Otro componente, no menos importante, es el espiritual. Los mamos son los encargados de hacer los respectivo­s pagamentos o tributos a la tierra. Le ofrecen elementos como conchas de caracol, piedras preciosas por la comunidad. Las familias recolectan el café que, una vez adquirido por el programa, pasa a ser procesado en una planta ubicada en Mingueo, donde se ejecutan los procesos de secado, selección, trilla, tostión, molida, empacado y embalaje.

En cifras, los indígenas producen al año 400.000 kilos de café, de los cuales el programa de caficultur­a compra 40.000. De esta cantidad, le venden 19.250 kilos a un socio alemán, llamado Oliver Driver, que lo comerciali­za a nivel internacio­nal.

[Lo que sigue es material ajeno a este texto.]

Lemma fold_mapHeader_lookup (ihs : list (nat * jsstring))
    (m : gmap string nat) :
  fold_left (mapHeader fld patterns) ihs m !! fld
  = fold_left assignColumn
      (map fst (List.filter (fun ih => headerMatches patterns ih.2) ihs))
      (m !! fld).
Proof.
  revert m. induction ihs as [|ih ihs IH]; intros m; [reflexivity|].
  cbn [fold_left List.filter]. rewrite IH, mapHeader_lookup.
  destruct (headerMatches patterns ih.2); reflexivity.
Qed.

Lemma fold_mapHeader_lookup_ne (other : string)
    (ihs : list (nat * jsstring)) (m : gmap string nat) :
  other <> fld ->
  fold_left (mapHeader fld patterns) ihs m !! other = m !! other.
Proof.
  intros Hne. revert m. induction ihs as [|ih ihs IH]; intros m;
    [reflexivity|].
  cbn [fold_left]. rewrite IH. apply mapHeader_lookup_ne. assumption.
Qed.

End InnerLoop.

(** An entry at a column other than 0 is final. *)
Lemma assignColumn_final (l : list nat) (k : nat) :
  fold_left assignColumn l (Some (S k)) = Some (S k).
Proof. induction l as [|i l IH]; [reflexivity | exact IH]. Qed.

Lemma matching_from (patterns : list jsstring) (hs : list jsstring)
    (g : nat -> nat) (k : nat) :
  (forall i, (k <= g i)%nat) ->
  Forall (fun i => (k <= i)%nat)
    (map fst (List.filter (fun ih => headerMatches patterns ih.2)
                          (imap (fun i h => (g i, h)) hs))).
Proof.
  revert g. induction hs as [|h hs IH]; intros g Hg; [constructor|].
  cbn [imap List.filter snd].
  destruct (headerMatches patterns h).
  - cbn [map fst]. constructor; [apply Hg|].
    apply (IH (g ∘ S)). intros i. apply Hg.
  - apply (IH (g ∘ S)). intros i. apply Hg.
Qed.

(** Column 0 can only be the first of the matching columns. *)
Lemma matchingColumns_tail_positive (patterns : list jsstring)
    (hs : list jsstring) (i : nat) (rest : list nat) :
  matchingColumns patterns hs = i :: rest ->
  Forall (fun j => (1 <= j)%nat) rest.
Proof.
  unfold matchingColumns. destruct hs as [|h hs]; [discriminate|].
  cbn [imap List.filter snd].
  pose proof (matching_from patterns hs (fun i => S i) 1
                (fun i => le_n_S _ _ (Nat.le_0_l i))) as Htail.
  cbv beta in Htail.
  change (imap (pair ∘ S) hs) with (imap (fun i x => (S i, x)) hs).
  destruct (headerMatches patterns h); cbn [map fst].
  - intros H. inversion H; subst. exact Htail.
  - intros H. rewrite H in Htail. inversion Htail; assumption.
Qed.

Lemma assignColumn_keptColumn (patterns : list jsstring) (hs : list jsstring) :
  fold_left assignColumn (matchingColumns patterns hs) None
  = keptColumn (matchingColumns patterns hs).
Proof.
  destruct (matchingColumns patterns hs) as [|i rest] eqn:Hm; [reflexivity|].
  apply matchingColumns_tail_positive in Hm.
  cbn [fold_left]. change (assignColumn None i) with (Some i).
  destruct i as [|i]; [|apply assignColumn_final].
  destruct rest as [|j rest]; [reflexivity|].
  inversion Hm as [|? ? Hj _]; subst. destruct j as [|j]; [lia|].
  cbn [fold_left]. change (assignColumn (Some 0%nat) (S j)) with (Some (S j)).
  apply assignColumn_final.
Qed.

Lemma fold_mapField_lookup_ne (nh : list jsstring) (fld : string)
    (fps : list (string * list jsstring)) (m : gmap string nat) :
  ~ In fld (map fst fps) ->
  fold_left (mapField nh) fps m !! fld = m !! fld.
Proof.
  revert m. induction fps as [|fp fps IH]; intros m Hnot; [reflexivity|].
  cbn [fold_left]. rewrite IH.
  - unfold mapField. apply fold_mapHeader_lookup_ne.
    intros ->. apply Hnot. left. reflexivity.
  - intros Hin. apply Hnot. right. assumption.
Qed.

Lemma fold_mapField_lookup (nh : list jsstring) (fld : string)
    (patterns : list jsstring) (fps : list (string * list jsstring))
    (m : gmap string nat) :
  List.NoDup (map fst fps) -> In (fld, patterns) fps ->
  fold_left (mapField nh) fps m !! fld
  = fold_left assignColumn (matchingColumns patterns nh) (m !! fld).
Proof.
  revert m. induction fps as [|fp fps IH]; intros m Hnd Hin; [destruct Hin|].
  cbn [map] in Hnd. inversion Hnd as [|? ? Hfresh Hnd']; subst.
  cbn [fold_left]. destruct Hin as [-> | Hin].
  - rewrite fold_mapField_lookup_ne by exact Hfresh.
    unfold mapField. cbn [fst snd]. apply fold_mapHeader_lookup.
  - rewrite IH by assumption. f_equal.
    unfold mapField. apply fold_mapHeader_lookup_ne.
    intros ->. apply Hfresh. apply (in_map fst) in Hin. exact Hin.
Qed.

Lemma fieldPatterns_NoDup : List.NoDup (map fst fieldPatterns).
Proof.
  cbn. repeat (constructor; [cbn; intuition discriminate|]). constructor.
Qed.
(** * bbdc_cli: the Bitbucket Data Center client

    A shallow embedding of [src/bbdc_cli/__main__.py]: the configuration
    helpers [_env], [_norm_base] and [client], and the two methods of
    [BitbucketClient], [request] and [paged_get].

    Python values are modelled by the inductive type [value]; Python
    dictionaries by stdpp's [gmap string value]; the dictionaries that the
    code copies and mutates ([params] in [paged_get]) live in an object
    store indexed by locations, so that aliasing is visible.  The HTTP
    library is an oracle: a function from the requests issued so far to the
    outcome of the newest one. *)

From Stdlib Require Import ZArith Ascii String List Lia.
From stdpp Require Import base option list gmap strings pretty fin_maps.

Set Warnings "-register-all".
Local Open Scope Z_scope.

(** ** Strings

    Python [str] is modelled by [string], the sequence of bytes of its
    UTF-8 encoding (a byte of the environment that is not UTF-8 stands for
    itself, as with the [surrogateescape] handler).  A lead byte never
    occurs inside the encoding of another character, so a character is
    found at either end of a string by comparing bytes. *)

Module Str.

Definition is_empty (s : string) : bool :=
  match s with EmptyString => true | String _ _ => false end.

(** [s.lstrip(c)] for a one-character set. *)
Fixpoint lstrip (c : ascii) (s : string) : string :=
  match s with
  | EmptyString => EmptyString
  | String a t => if Ascii.eqb a c then lstrip c t else s
  end.

(** [s.rstrip(c)] for a one-character set. *)
Fixpoint rstrip (c : ascii) (s : string) : string :=
  match s with
  | EmptyString => EmptyString
  | String a t =>
      let t' := rstrip c t in
      if is_empty t' && Ascii.eqb a c then EmptyString else String a t'
  end.

(** [s.startswith(p)]. *)
Fixpoint startswith (p s : string) : bool :=
  match p, s with
  | EmptyString, _ => true
  | String a p', String b s' => Ascii.eqb a b && startswith p' s'
  | String _ _, EmptyString => false
  end.

(** [s.endswith(suf)]. *)
Fixpoint endswith (s suf : string) : bool :=
  String.eqb s suf
  || match s with
     | EmptyString => false
     | String _ t => endswith t suf
     end.

(** [needle in s]. *)
Fixpoint contains (needle s : string) : bool :=
  startswith needle s
  || match s with
     | EmptyString => false
     | String _ t => contains needle t
     end.

(** The string of the given bytes. *)
Definition of_bytes (l : list N) : string :=
  fold_right (fun n s => String (ascii_of_N n) s) EmptyString l.

(** The characters [str.strip()] removes, those of [str.isspace], each in
    UTF-8: U+0009 to U+000D, U+001C to U+001F, the space, U+0085, U+00A0,
    U+1680, U+2000 to U+200A, U+2028, U+2029, U+202F, U+205F and
    U+3000. *)
Definition white_space : list string :=
  of_bytes <$>
    [ [0x09]; [0x0A]; [0x0B]; [0x0C]; [0x0D];
      [0x1C]; [0x1D]; [0x1E]; [0x1F]; [0x20];
      [0xC2; 0x85]; [0xC2; 0xA0];
      [0xE1; 0x9A; 0x80];
      [0xE2; 0x80; 0x80]; [0xE2; 0x80; 0x81]; [0xE2; 0x80; 0x82];
      [0xE2; 0x80; 0x83]; [0xE2; 0x80; 0x84]; [0xE2; 0x80; 0x85];
      [0xE2; 0x80; 0x86]; [0xE2; 0x80; 0x87]; [0xE2; 0x80; 0x88];
      [0xE2; 0x80; 0x89]; [0xE2; 0x80; 0x8A];
      [0xE2; 0x80; 0xA8]; [0xE2; 0x80; 0xA9]; [0xE2; 0x80; 0xAF];
      [0xE2; 0x81; 0x9F];
      [0xE3; 0x80; 0x80] ]%N.

(** [c] is one white-space character. *)
Definition is_space (c : string) : bool := existsb (String.eqb c) white_space.

(** [s.lstrip()]: a white-space character takes one, two or three bytes. *)
Fixpoint lstrip_space (s : string) : string :=
  match s with
  | EmptyString => EmptyString
  | String a t1 =>
      if is_space (String a "") then lstrip_space t1
      else
        match t1 with
        | EmptyString => s
        | String b t2 =>
            if is_space (String a (String b "")) then lstrip_space t2
            else
              match t2 with
              | EmptyString => s
              | String c t3 =>
                  if is_space (String a (String b (String c ""))) then lstrip_space t3
                  else s
              end
        end
  end.

(** [s.rstrip()]: once the rest is stripped, what is left is dropped when
    it is a single white-space character. *)
Fixpoint rstrip_space (s : string) : string :=
  match s with
  | EmptyString => EmptyString
  | String a t =>
      let r := String a (rstrip_space t) in
      if is_space r then EmptyString else r
  end.

(** [s.strip()]. *)
Definition strip (s : string) : string := rstrip_space (lstrip_space s).

(** [s.upper()] on ASCII letters; other bytes are kept. *)
Definition upper_char (a : ascii) : ascii :=
  let n := nat_of_ascii a in
  if (97 <=? n)%nat && (n <=? 122)%nat then ascii_of_nat (n - 32) else a.

Fixpoint upper (s : string) : string :=
  match s with
  | EmptyString => EmptyString
  | String a t => String (upper_char a) (upper t)
  end.

(** [s.lower()] on ASCII letters, used by the case-insensitive header
    lookup of the HTTP library. *)
Definition lower_char (a : ascii) : ascii :=
  let n := nat_of_ascii a in
  if (65 <=? n)%nat && (n <=? 90)%nat then ascii_of_nat (n + 32) else a.

Fixpoint lower (s : string) : string :=
  match s with
  | EmptyString => EmptyString
  | String a t => String (lower_char a) (lower t)
  end.

(** [c * n]: the string of [n] copies of [c]. *)
Fixpoint repeat (c : ascii) (n : nat) : string :=
  match n with O => EmptyString | S n' => String c (repeat c n') end.

End Str.

(** ** Python values and exceptions *)

(** The values that flow through the client: what [json.loads] produces,
    with numbers restricted to integers. *)
Inductive value : Type :=
| VNone
| VBool (b : bool)
| VInt (n : Z)
| VStr (s : string)
| VList (l : list value)
| VDict (d : gmap string value).

Abbreviation pydict := (gmap string value).

(** Truth value testing ([if v:]). *)
Definition truthy (v : value) : bool :=
  match v with
  | VNone => false
  | VBool b => b
  | VInt n => negb (n =? 0)
  | VStr s => negb (Str.is_empty s)
  | VList l => match l with [] => false | _ :: _ => true end
  | VDict d => negb (bool_decide (d = ∅))
  end.

(** The failures of the HTTP library that derive from
    [requests.RequestException]. *)
Inductive transport_failure : Type :=
| ConnectionRefused | ConnectTimeout | ReadTimeout | DNSFailure | TLSFailure
| OtherRequestException.

(** A [requests.RequestException] instance; [rex_str] is [str(e)]. *)
Record RequestException : Type := {
  rex_kind : transport_failure;
  rex_str : string;
}.

(** What a call can raise.  [BBError] is the only exception class the
    program defines; it carries one message, and [__cause__] when raised
    with [from e]. *)
Inductive exn : Type :=
| BBError (msg : string) (cause : option RequestException)
| JSONDecodeError
| AttributeError
| ForeignException (name : string).

Inductive outcome (A : Type) : Type :=
| Ok (a : A)
| Raise (e : exn).
Arguments Ok {A} a.
Arguments Raise {A} e.

(** ** Configuration *)

(** [os.getenv(name, default)] over an environment. *)
Definition os_getenv (environ : gmap string string) (name default : string) : string :=
  match environ !! name with Some v => v | None => default end.

Definition missing_variable_msg (name : string) : string :=
  "Missing environment variable " +:+ name +:+ ".".

Definition _env (environ : gmap string string) (name : string) : outcome string :=
  let v := Str.strip (os_getenv environ name "") in
  if Str.is_empty v then Raise (BBError (missing_variable_msg name) None)
  else Ok v.

Definition invalid_base_url_msg (server : string) : string :=
  "BITBUCKET_SERVER must end with '/rest' (example: https://host/bitbucket/rest). "
  +:+ "Got: " +:+ server.
Lemma status_partition (l : list ExamRecord) :
  (countExams (fun x => awaited (Exam.status x)) l
   + countExams (fun x => isCompleted (Exam.status x)) l
   + countExams (fun x => isCancelled (Exam.status x)) l
   = length l)%nat.
Proof.
  unfold countExams. induction l as [|x l IH]; simpl; [reflexivity|].
  destruct (Exam.status x); simpl; lia.
Qed.

End ExamCounters.

(** X1.  The counters of [analyzeExams]: pending counts the scheduled and
    pending-results exams, completed the completed ones, overdue those of the
    pending that are past due; cancelled exams enter no counter.  Hence
    overdue never exceeds pending, and pending, completed and cancelled add up
    to the number of exams. *)
Theorem exam_counters :
  forall (cfg : RiskCalculationConfig number) (now : Date)
         (exams : list ExamRecord),
    let c := counters (analyzeExams cfg now exams) in
    pendingExams c = countExams (fun x => awaited (Exam.status x)) exams
    /\ completedExams c = countExams (fun x => isCompleted (Exam.status x)) exams
    /\ overdueExams c = countExams (overdueExam cfg now) exams
    /\ (overdueExams c <= pendingExams c)%nat
    /\ (pendingExams c + completedExams c
        + countExams (fun x => isCancelled (Exam.status x)) exams
        = length exams)%nat.
Proof.
  intros cfg now exams c. subst c. unfold analyzeExams. cbv zeta. simpl counters.
  rewrite countExam_fold. simpl.
  repeat split.
  - apply filter_length_mono. intros x Hx. unfold overdueExam in Hx.
    apply andb_true_iff in Hx. tauto.
  - apply status_partition.
Qed.

Lemma Permutation_filter_length {A : Type} (p : A -> bool) (l l' : list A) :
  Permutation l l' -> length (filter p l) = length (filter p l').
Proof.
  induction 1 as [|x l l' _ IH|x y l|l l' l'' _ IH1 _ IH2]; simpl.
  - reflexivity.
  - destruct (p x); simpl; lia.
  - destruct (p x), (p y); reflexivity.
  - lia.
Qed.

(** X2.  The counters do not depend on the order of the exams. *)
Theorem exam_counters_order_independent :
  forall (cfg : RiskCalculationConfig number) (now : Date)
         (exams exams' : list ExamRecord),
    Permutation exams exams' ->
    counters (analyzeExams cfg now exams) = counters (analyzeExams cfg now exams').
Proof.
  intros cfg now exams exams' H. unfold analyzeExams. cbv zeta. simpl counters.
  rewrite !countExam_fold. unfold countExams.
  rewrite !(Permutation_filter_length _ _ _ H). reflexivity.
Qed.

(** An awaited exam forty days late and a completed one, in either order. *)
Lemma exam_counters_order_independent_witness :
  counters (analyzeExams DEFAULT_RISK_CONFIG sampleNow
              [examFortyDaysLate; Exam.mk "ECG" Exam.completed None None None None 0%Z])
  = counters (analyzeExams DEFAULT_RISK_CONFIG sampleNow
                [Exam.mk "ECG" Exam.completed None None None None 0%Z; examFortyDaysLate]).
Proof.
  apply exam_counters_order_independent. apply perm_swap.
Defined.
Lemma lit_1 : 1.0 = 1.
Proof. lra. Qed.

Lemma get_float_number (j : json) (x : float) (s : S) :
  number j = Some x -> Json.get_float j s = Ok x s.
Proof. destruct j; intros [= <-]; reflexivity. Qed.

Lemma vec3_of_json_floats (l : list json) (v : vec3 float) (s : S) :
  floats3 l = Some v -> vec3_of_json (JArray l) s = Ok v s.
Proof.
  destruct l as [|a [|b [|c l]]]; try discriminate. cbn [floats3].
  destruct (number a) as [x|] eqn:Ha; [|discriminate].
  destruct (number b) as [y|] eqn:Hb; [|discriminate].
  destruct (number c) as [z|] eqn:Hc; [|discriminate].
  intros [= <-]. unfold vec3_of_json, mbind, M_bind. cbn.
  by rewrite (get_float_number a x), (get_float_number b y), (get_float_number c z).
Qed.

Lemma quat_of_json_floats (l : list json) (q : glm.quat float) (s : S) :
  floats4 l = Some q -> quat_of_json (JArray l) s = Ok q s.
Proof.
  destruct l as [|a [|b [|c [|d l]]]]; try discriminate. cbn [floats4].
  destruct (number a) as [w|] eqn:Ha; [|discriminate].
  destruct (number b) as [x|] eqn:Hb; [|discriminate].
  destruct (number c) as [y|] eqn:Hc; [|discriminate].
  destruct (number d) as [z|] eqn:Hd; [|discriminate].
  intros [= <-]. unfold quat_of_json, mbind, M_bind. cbn.
  by rewrite (get_float_number a w), (get_float_number b x), (get_float_number c y),
       (get_float_number d z).
Qed.

Lemma has_array_some (n : nat) (item : json) (key : string) (l : list json) (s : S) :
  array_field n item key = Some l ->
  has_array item key n s = Ok true s /\ Json.at_key item key s = Ok (JArray l) s.
Proof.
  unfold array_field, has_array, Json.contains, Json.at_key.
  destruct item as [| | | | | |m]; try discriminate.
  destruct (m !! key) as [v|] eqn:Hv; [|discriminate].
  destruct v as [| | | | |l'|]; try discriminate.
  case_bool_decide as Hlen; [|discriminate]. intros [= ->].
  rewrite bool_decide_eq_true_2 by eauto.
  unfold mbind, M_bind. cbn. by rewrite bool_decide_eq_true_2.
Qed.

Una de las metas con los excedentes es comprar las tierras que correspond­en a sitios sagrados, sobre todo en las partes bajas de la sierra, y cultivar allí plátano, guineo y malanga, entre otros alimentos. El objetivo es que trascienda un mensaje. —Ahora se habla del calentamie­nto global, de deterioro ambiental, de fracking, de minería… a través del café, un producto de ellos mismos (se refiere a quienes los indígenas kogi denominan ‘hermanos menores’) buscamos que tomen conciencia sobre el cuidado del medioambie­nte— indica, días después a nuestra visita, Arregocés Coronado, quien se desempeñó como coordinado­r administra­tivo de la iniciativa.

Nos preparamos para el regreso. Detrás queda el cafetal. El mensaje permanece y se refuerza con una presentaci­ón que nos envían unos días después: la importanci­a de vivir en equilibrio con una relación de cuidado con el planeta, con la madre naturaleza. No es necesario tumbar miles de hectáreas para cultivar café, este puede estar dentro del bosque y convivir con diferentes especies, según lo dictaminó Kalashe hace 60 años.